Under an equal-rights framework, the answer is no—pro-life laws aim to apply equality, not deny it. Equal rights mean that all human beings possess the same basic protections simply because they are human. Women are fully included in that moral community and deserve the same rights as every other person. But equality also places boundaries on what any right can include. No human being—male or female—has a right to deliberately kill an innocent human being. A claimed right that allows one class of humans to intentionally end the lives of another class cannot be an equal right, because it is not shared by everyone.
Bodily autonomy is an important moral value, and in most contexts it protects people from being forced to donate blood or organs. Pregnancy, however, is morally distinct from ordinary refusal-of-aid cases. In abortion, there is no way to withdraw bodily support while leaving the dependent human unharmed. Ending a pregnancy does not merely decline assistance; it directly and intentionally causes the fetus’s death through actions such as suffocation, lethal injection, or dismemberment.
That distinction matters because the central moral issue is not whether people generally owe bodily assistance, but whether anyone can claim a right to kill an innocent human being as a solution to dependency. When the only options are either providing bodily support to a healthy but vulnerable person or actively killing that person, killing cannot be treated as a permissible right. In such cases, helping becomes obligatory—not because bodily service is always owed, but because intentional killing is never an acceptable expression of equality.

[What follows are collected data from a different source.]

(** Reading a missing title as the empty string. *)
Definition titleOrEmpty (app : App) : App :=
  mkApp (Some (default "" (title app))) (searchTerm app) (summary app)
        (description app) (other app).

(** The Google fields of [from] written into [this]. *)
Definition copyGoogleSide (this from : CombinedApp) : CombinedApp :=
  mkCombinedApp (titleGoogle from) (searchTermGoogle from)
                (summaryGoogle from) (otherGoogle from)
                (titleApple this) (searchTermApple this)
                (descriptionApple this) (otherApple this).

(** The Apple fields of [from] written into [this]. *)
Definition copyAppleSide (this from : CombinedApp) : CombinedApp :=
  mkCombinedApp (titleGoogle this) (searchTermGoogle this)
                (summaryGoogle this) (otherGoogle this)
                (titleApple from) (searchTermApple from)
                (descriptionApple from) (otherApple from).

(** Find-or-create the combined record of the entry's key, then copy the
    entry's fields into it. *)
Definition mergeEntry (copy : CombinedApp → CombinedApp → CombinedApp)
  (m : JMap) (entry : jsval * CombinedApp) : JMap :=
  let m1 :=
    if negb (JsMap.has m entry.1) then JsMap.set m entry.1 newCombinedApp else m in
  match JsMap.get m1 entry.1 with
  | Some existing => JsMap.update m1 entry.1 (copy existing entry.2)
  | None => m1
  end.

(** The cross-store merge as the spec describes the alternative: run on the
    two filtered maps instead of the raw arrays.  Every entry of the Google
    map, then every entry of the Apple map, is folded into one map under its
    key; an entry contributes the fields of its own store. *)
Definition mergeDeduplicated (filteredGoogle filteredApple : JMap) : JMap :=
  fold_left (mergeEntry copyAppleSide) filteredApple
    (fold_left (mergeEntry copyGoogleSide) filteredGoogle []).

(** Position of a key in a list of keys. *)
Fixpoint indexOf (k : jsval) (l : list jsval) : option nat :=
  match l with
  | [] => None
  | k' :: l' => if decide (k' = k) then Some 0 else S <$> indexOf k l'
  end.

(** The place of the combined record of title [k] in the mapping. *)
Definition entryIndex (m : JMap) (k : jsval) : option nat :=
  indexOf k (JsMap.keys m).

(** The [bothAppStores] flag exported for title [k], if there is a row for
    it. *)
Definition flagFor (m : JMap) (k : jsval) : option bool :=
  bothAppStores <$> rowFor m k.

(** Does an array hold a record titled [k]; one of the Google variant; one
    of the Apple variant. *)
Definition hasTitle (k : jsval) (array : list App) : bool :=
  existsb (λ app, bool_decide (title app = k)) array.
Definition console_error (msg : string) (w : World) : World :=
  {| patientData := patientData w; analysisResult := analysisResult w;
     mounted := mounted w; effectJob := effectJob w; pollRef := pollRef w;
     intervals := intervals w; nextInterval := nextInterval w;
     inflight := inflight w; nextRequest := nextRequest w;
     trace := trace w ++ [ConsoleError msg] |}.

(** [pollRef.current = window.setInterval(poll, 2000)] where [poll] closed
    over [job]; timer handles are positive integers. *)
Definition setInterval (job : string) (w : World) : World :=
  {| patientData := patientData w; analysisResult := analysisResult w;
     mounted := mounted w; effectJob := effectJob w;
     pollRef := Some (nextInterval w);
     intervals := <[nextInterval w := job]> (intervals w);
     nextInterval := Pos.succ (nextInterval w);
     inflight := inflight w; nextRequest := nextRequest w; trace := trace w |}.

(** [if (pollRef.current) { clearInterval(pollRef.current); pollRef.current = null }] *)
Definition clearPollRef (w : World) : World :=
  match pollRef w with
  | Some t =>
      {| patientData := patientData w; analysisResult := analysisResult w;
         mounted := mounted w; effectJob := effectJob w;
         pollRef := None;
         intervals := delete t (intervals w);
         nextInterval := nextInterval w;
         inflight := inflight w; nextRequest := nextRequest w; trace := trace w |}
  | None => w
  end.

Definition set_effectJob (j : option string) (w : World) : World :=
  {| patientData := patientData w; analysisResult := analysisResult w;
     mounted := mounted w; effectJob := j; pollRef := pollRef w;
     intervals := intervals w; nextInterval := nextInterval w;
     inflight := inflight w; nextRequest := nextRequest w; trace := trace w |}.

Definition set_mounted (b : bool) (w : World) : World :=
  {| patientData := patientData w; analysisResult := analysisResult w;
     mounted := b; effectJob := effectJob w; pollRef := pollRef w;
     intervals := intervals w; nextInterval := nextInterval w;
     inflight := inflight w; nextRequest := nextRequest w; trace := trace w |}.

(** ** Dashboard.tsx: the handlers *)

(** [{ jobId: null, status: null, result: null }] *)
Definition clearedJob : AnalysisResult :=
  {[ "jobId" := JNull; "status" := JNull; "result" := JNull ]}.

Definition mocaVal (pd : PatientData) : float :=
  match moca pd with Num m => m | Empty => 24%float end.

Definition ageVal (pd : PatientData) : float :=
  match age pd with Num a => a | Empty => 70%float end.

(** The [FormData] built by [startSubmit]: one ["files"] entry per file,
    then ["moca"] and ["meta"]. *)
Definition submitForm (pd : PatientData) : FormData :=
  map (λ f, ("files", FormFile f)) (files pd)
  ++ [ ("moca", FormJson (JObj {[ "total" := JNum (mocaVal pd) ]}));
       ("meta", FormJson (JObj {[ "age" := JNum (ageVal pd);
                                  "sex" := JStr (sex pd) ]})) ].

Definition startSubmit (w : World) : World :=
  if negb (canSubmit (patientData w)) then w
  else
    let w1 := with_analysisResult (setAnalysisResult clearedJob) w in
    fetch (PostSubmit (submitForm (patientData w))) (AwaitSubmit StartSubmit) w1.

Definition useDemoCase (w : World) : World :=
  let w1 := with_patientData
              (setPatientData {| p_age := Some (Num 72); p_moca := Some (Num 24);
                                 p_sex := Some "M"; p_files := Some [] |}) w in
  let w2 := with_analysisResult (setAnalysisResult clearedJob) w1 in
  fetch PostDemoSubmit (AwaitSubmit UseDemoCase) w2.

Definition useDemoPathology (w : World) : World :=
  let w1 := with_patientData
              (setPatientData {| p_age := Some (Num 78); p_moca := Some (Num 19);
                                 p_sex := Some "F"; p_files := Some [] |}) w in
  let w2 := with_analysisResult (setAnalysisResult clearedJob) w1 in
  fetch PostDemoPathology (AwaitSubmit UseDemoPathology) w2.

Definition failureLabel (who : Submitter) : string :=
  match who with
  | StartSubmit => "Submit failed:"
  | UseDemoCase => "Demo submission failed:"
  | UseDemoPathology => "Demo pathology submission failed:"
  end.

(** The rest of a submission handler, resumed when its request settles. *)
Definition submitSettled (who : Submitter) (resp : SubmitResponse) (w : World)
  : World :=
  match resp with
  | SubmitOk job_id =>
      with_analysisResult (setAnalysisResult {[ "jobId" := JStr job_id ]}) w
  | SubmitRejected | SubmitNotOk _ _ => console_error (failureLabel who) w
  end.

(** [onSelectFiles] and [onDrop]: keep the first file only. *)
Definition onSelectFiles (fs : list File) (w : World) : World :=
  match fs with
  | [] => w
  | f :: _ =>
      with_patientData
        (setPatientData {| p_age := None; p_moca := None; p_sex := None;
                           p_files := Some [f] |}) w
  end.

(** [files.filter((_, i) => i !== idx)] *)
Definition removeIndex (idx : nat) (fs : list File) : list File :=
  (imap (λ i f, if decide (i = idx) then [] else [f]) fs) ≫= id.

Definition removeFile (idx : nat) (w : World) : World :=
  with_patientData
    (setPatientData {| p_age := None; p_moca := None; p_sex := None;
                       p_files := Some (removeIndex idx (files (patientData w))) |}) w.
(** The canonicalising loop of [canonicalMIMEHeaderKey]: upper case for
    the first letter and for every letter after a dash, lower case for
    the rest. *)
Fixpoint canon_loop (upper : bool) (s : string) : string :=
  match s with
  | EmptyString => EmptyString
  | String c s' =>
      let c' := if upper then upper_byte c else lower_byte c in
      String c' (canon_loop (Ascii.eqb c' "-"%char) s')
  end.

(** [textproto.CanonicalMIMEHeaderKey]: a key holding a byte that is not a
    token character is returned unchanged. *)
Definition CanonicalMIMEHeaderKey (s : string) : string :=
  if all_valid s then canon_loop true s else s.

(** [Header.Add]: append under the canonical key. *)
Definition Add (h : Header) (key value : string) : Header :=
  let k := CanonicalMIMEHeaderKey key in
  <[k := default [] (h !! k) ++ [value]]> h.

(** [Header.Set]: replace every value under the canonical key. *)
Definition Set_ (h : Header) (key value : string) : Header :=
  <[CanonicalMIMEHeaderKey key := [value]]> h.

(** [Header.Get]: the first value under the canonical key, or the empty
    string. *)
Definition Get (h : Header) (key : string) : string :=
  match h !! CanonicalMIMEHeaderKey key with
  | Some (v :: _) => v
  | _ => ""%string
  end.

(** What the net/http server and client hand to a handler: every field
    name is a token in canonical form and carries at least one value. *)
Definition parsed_field (k : string) (vals : list string) : Prop :=
  all_valid k = true ∧ CanonicalMIMEHeaderKey k = k ∧ vals ≠ [].

Definition parsed (h : Header) : Prop :=
  map_Forall parsed_field h.

(** A [range] over a Go map visits every entry once, in an order the
    language leaves open. *)
Definition range_order (h : Header) (order : list (string * list string)) : Prop :=
  order ≡ₚ map_to_list h.

End GoHeader.

Import GoStrings GoHeader.

(** ** Data shared by the ingress adapter and the forwarders *)

Abbreviation bytes := (list Byte.byte).

(** Go's [int] on a 64-bit platform. *)
Definition int_wrap (z : Z) : Z := ((z + 2 ^ 63) mod 2 ^ 64 - 2 ^ 63)%Z.
Definition int_add (a b : Z) : Z := int_wrap (a + b).
Definition int_mul (a b : Z) : Z := int_wrap (a * b).
(** The mount effect is all or nothing: one text under the snapshot
    prefix that [JSON.parse] rejects makes it give up, with a warning and
    no exception, and no snapshot at all is put in memory, the
    well-formed ones included. *)
Theorem mountEffect_gives_up_on_corrupt_snapshot (key raw : string) (st : Store) :
  localStorage st !! key = Some (Malformed raw) →
  rejected_by_JSON_parse raw = true →
  startsWith snapshot_prefix key = true →
  mountEffect st = (Normal tt, emit (ConsoleWarn SyntaxError) st).
Proof.
  intros Hls _ Hp.
  unfold mountEffect, try_catch, bind, gets, lift.
  rewrite (readSnapshots_throws _ _ key raw); [ reflexivity | | done ].
  by apply elem_of_map_to_list.
Qed.

Lemma mountEffect_gives_up_on_corrupt_snapshot_witness :
  mountEffect (initialStore {[ storage_key "good" := Json europeSnapshot;
                               storage_key "bad" := Malformed "oops" ]} false)
  = (Normal tt,
     emit (ConsoleWarn SyntaxError)
       (initialStore {[ storage_key "good" := Json europeSnapshot;
                        storage_key "bad" := Malformed "oops" ]} false)).
Proof.
  apply (mountEffect_gives_up_on_corrupt_snapshot (storage_key "bad") "oops").
  - vm_compute. reflexivity.
  - vm_compute. reflexivity.
  - vm_compute. reflexivity.
Defined.

(** ** The data views *)

Lemma filter_selects_all {A} (state : gmap string string) (field : string)
    (get : A → string) (rows : list A) :
  state !! field = Some "all" →
  filter (fun d => selects state field (get d)) rows = rows.
Proof.
  intros Hall. induction rows as [|d rows IH]; [ done | ].
  rewrite filter_cons_True by (by left). by rewrite IH.
Qed.

Lemma filter_selects_one {A} (state : gmap string string) (field : string)
    (get : A → string) (rows : list A) :
  state !! field ≠ Some "all" →
  filter (fun d => selects state field (get d)) rows
  = filter (fun d => Some (get d) = state !! field) rows.
Proof.
  intros Hsel. apply list_filter_iff. intros d. unfold selects.
  split; [ by intros [?|?] | by right ].
Qed.

(** [filteredData] as one filter per selection, in the order of the code. *)
Lemma filteredData_eq {number} (datasets : DashboardDatasets number)
    (state : gmap string string) :
  filteredData datasets state =
    mkDatasets
      ((if decide (state !! "selectedTimeRange" ≠ Some "All Time")
        then slice_from (- monthsToInclude state) else fun rows => rows)
         (filter (fun d => selects state "selectedRegion" (RevenueData.region d))
            (filter (fun d => selects state "selectedDepartment" (RevenueData.department d))
                    (revenue datasets))))
      (filter (fun d => selects state "selectedIndustry" (CustomerData.industry d))
         (filter (fun d => selects state "selectedRegion" (CustomerData.region d))
                 (customer datasets)))
      (filter (fun d => selects state "selectedDepartment" (PerformanceData.department d))
              (performance datasets))
      (geographic datasets).
Proof.
  destruct datasets as [rev cus perf geo]. unfold filteredData, monthsToInclude.
  cbn [revenue customer performance geographic].
  destruct (decide (state !! "selectedDepartment" ≠ Some "all")) as [Hd|Hd];
    [ rewrite !(filter_selects_one state "selectedDepartment") by done
    | apply dec_stable in Hd;
      rewrite !(filter_selects_all state "selectedDepartment") by done ];
    cbn [revenue customer performance geographic];
    (destruct (decide (state !! "selectedRegion" ≠ Some "all")) as [Hr|Hr];
     [ rewrite !(filter_selects_one state "selectedRegion") by done
     | apply dec_stable in Hr;
       rewrite !(filter_selects_all state "selectedRegion") by done ]);
    cbn [revenue customer performance geographic];
    (destruct (decide (state !! "selectedIndustry" ≠ Some "all")) as [Hi|Hi];
     [ rewrite !(filter_selects_one state "selectedIndustry") by done
     | apply dec_stable in Hi;
       rewrite !(filter_selects_all state "selectedIndustry") by done ]);
    cbn [revenue customer performance geographic];
    destruct (decide (state !! "selectedTimeRange" ≠ Some "All Time"));
    reflexivity.
Qed.

(** With every selection at ["all"] and the time range at ["All Time"],
    the filtered view is the datasets themselves. *)
Theorem filteredData_unfiltered {number} (datasets : DashboardDatasets number)
    (state : gmap string string) :
  state !! "selectedDepartment" = Some "all" →
  state !! "selectedRegion" = Some "all" →
  state !! "selectedIndustry" = Some "all" →
  state !! "selectedTimeRange" = Some "All Time" →
  filteredData datasets state = datasets.
Proof.
  intros Hd Hr Hi Ht. rewrite filteredData_eq.
  rewrite !(filter_selects_all state "selectedDepartment") by done.
  rewrite !(filter_selects_all state "selectedRegion") by done.
  rewrite !(filter_selects_all state "selectedIndustry") by done.
  rewrite decide_False by (intros H; by apply H).
  by destruct datasets.
Qed.

Lemma filteredData_unfiltered_witness :
  filteredData exampleDatasets unfiltered = exampleDatasets.
Proof.
  apply (filteredData_unfiltered exampleDatasets unfiltered).
  - vm_compute. reflexivity.
  - vm_compute. reflexivity.
  - vm_compute. reflexivity.
  - vm_compute. reflexivity.
Defined.

Lemma elem_of_slice_from {A} (start : Z) (rows : list A) (d : A) :
  d ∈ slice_from start rows → d ∈ rows.
Proof.
  unfold slice_from. destruct (start <? 0); intros H;
    (eapply elem_of_suffix; [ exact H | apply suffix_drop ]).
Qed.
Lemma auto_generate_updates_in d mmdd df u :
  In u (App.auto_generate_updates d mmdd df) ->
  exists p, In p df /\ slug_of p = None
    /\ suggest_slug d mmdd (Name p) <> ""
    /\ u = mkUpdate (Some (record_id p)) (Some (suggest_slug d mmdd (Name p))).
Proof.
  induction df as [|p df IH]; simpl; [intros []|].
  destruct (slug_of p) eqn:Hp.
  - intros H. destruct (IH H) as (q & Hq & Hr). exists q. split; [right; exact Hq|exact Hr].
  - destruct (suggest_slug d mmdd (Name p)) as [|c r] eqn:Hs; simpl.
    + intros H. destruct (IH H) as (q & Hq & Hr). exists q. split; [right; exact Hq|exact Hr].
    + intros [<-|H].
      * exists p. rewrite Hs. repeat split; auto; discriminate.
      * destruct (IH H) as (q & Hq & Hr). exists q. split; [right; exact Hq|exact Hr].
Qed.

(** *** The table after an update *)

Lemma load_products_keeps d p : In p (load_products d) -> keeps_row p = true.
Proof. unfold load_products. rewrite filter_In. tauto. Qed.

(** The record_id of a row of the table is not the text of a missing
    value. *)
Lemma loaded_id_not_na d p : In p (load_products d) -> is_na (record_id p) = false.
Proof.
  unfold load_products. rewrite filter_In, in_map_iff.
  intros [(r & <- & _) Hk]. unfold keeps_row in Hk. cbn [read_row record_id] in *.
  destruct (is_na (record_id r)) eqn:E; [discriminate Hk|exact E].
Qed.

Lemma keeps_row_assign rid new_slug df :
  forallb keeps_row df = true ->
  forallb keeps_row (assign_slug (has_id rid) new_slug df) = true.
Proof.
  induction df as [|p df IH]; simpl; [reflexivity|].
  intros [Hp Hdf]%andb_true_iff. rewrite (IH Hdf), andb_true_r.
  destruct (has_id rid p); exact Hp.
Qed.

Lemma load_products_all_keep d : forallb keeps_row (load_products d) = true.
Proof. apply forallb_forall. intros p. apply load_products_keeps. Qed.

(** A successful update: the id is known, the file can be written, and
    the rows written are those of the table read with the slug
    assigned. *)
Lemma update_success_written d rid new_slug :
  fst (update_product_slug d rid new_slug) = true ->
  (exists p, In p (load_products d) /\ record_id p = rid)
  /\ writable d = true
  /\ data_file (snd (update_product_slug d rid new_slug))
     = assign_slug (has_id rid) new_slug (load_products d).
Proof.
  unfold update_product_slug. fold (has_id rid).
  destruct (existsb (has_id rid) (load_products d)) eqn:E; [|discriminate].
  simpl negb. cbv iota. rewrite save_products_result. cbn [fst snd data_file].
  intros Hw. split; [apply existsb_record_id, E|]. split; [exact Hw|].
  rewrite Hw. reflexivity.
Qed.
(** ** The listener registry *)

Lemma filter_absent (l : listener) (ls : list listener) :
  ~ In l ls -> filter (fun l' => negb (l' =? l)%nat) ls = ls.
Proof.
  induction ls as [|x ls IH]; simpl; [reflexivity|]. intros H.
  destruct (Nat.eqb_spec x l) as [->|Hx]; simpl.
  - exfalso. apply H. left. reflexivity.
  - rewrite IH; [reflexivity|]. intros Hin. apply H. right. exact Hin.
Qed.

Lemma filter_removed (l : listener) (ls : list listener) :
  ~ In l (filter (fun l' => negb (l' =? l)%nat) ls).
Proof.
  intros H. apply filter_In in H. destruct H as [_ H].
  rewrite Nat.eqb_refl in H. discriminate.
Qed.

(** C5, as the code has it.  [subscribe] appends the listener to the
    registry, whatever the registry holds, and returns the unsubscribe
    function.  That function removes every registration of the listener and
    no other: the rest of the registry stays, in its order.  It does nothing
    when the listener is not registered, so calling it again right away does
    nothing. *)
Theorem unsubscribe_removes_every_registration (rt : Runtime) (l : listener) :
  subscribe l rt =
    (Ok (unsubscribe l),
     {| this := set_listeners (listeners (this rt) ++ [l]) (this rt);
        trace := trace rt |}) /\
  unsubscribe l rt =
    (Ok tt,
     {| this := set_listeners
                  (filter (fun l' => negb (l' =? l)%nat) (listeners (this rt)))
                  (this rt);
        trace := trace rt |}) /\
  (forall l', In l' (listeners (this (snd (unsubscribe l rt)))) <->
              In l' (listeners (this rt)) /\ l' <> l) /\
  (~ In l (listeners (this rt)) -> unsubscribe l rt = (Ok tt, rt)) /\
  unsubscribe l (snd (unsubscribe l rt)) = (Ok tt, snd (unsubscribe l rt)).
Proof.
  split; [reflexivity|]. split; [reflexivity|]. split; [|split].
  - intros l'. unfold unsubscribe, modify. simpl. rewrite filter_In.
    destruct (Nat.eqb_spec l' l); simpl; intuition congruence.
  - intros H. unfold unsubscribe, modify. rewrite (@filter_absent l _ H).
    destruct rt as [[] ?]; reflexivity.
  - unfold unsubscribe, modify. simpl.
    rewrite (@filter_absent l _ (@filter_removed l (listeners (this rt)))).
    reflexivity.
Qed.


(** ** The inbound filter *)

Lemma portListener_other (rt : Runtime) (fields : list (string * value)) :
  strict_eq (lookup "type" fields) (VStr STATE_TYPE) = false ->
  strict_eq (lookup "type" fields) (VStr PATCH_STATE_TYPE) = false ->
  portListener (VObj fields) rt = (Ok tt, rt).
Proof.
  intros S P. unfold portListener, bind, lift, gets, ret. simpl.
  destruct (strict_eq (lookup "channelName" fields) (channelName (this rt)));
    simpl; [|reflexivity].
  rewrite S, P. reflexivity.
Qed.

On this understanding, pro-life laws do not strip women of equal rights. Instead, they reject a definition of “rights” that would undermine equality itself by granting some humans the legal power to destroy others. Protecting unborn humans from lethal harm is consistent with, and required by, a genuine commitment to equal human rights.
Key Takeaways
Equal rights cannot include a right to intentionally kill innocent human beings, because such a right is not shared by all humans.
Bodily autonomy does not justify abortion, since abortion is not mere refusal of aid but an act that directly causes death.
When the only alternatives are helping a vulnerable human or killing them, equality rules out killing as a legitimate option.
Pro-life laws seek to extend equal protection to all humans, not to deny women their rights.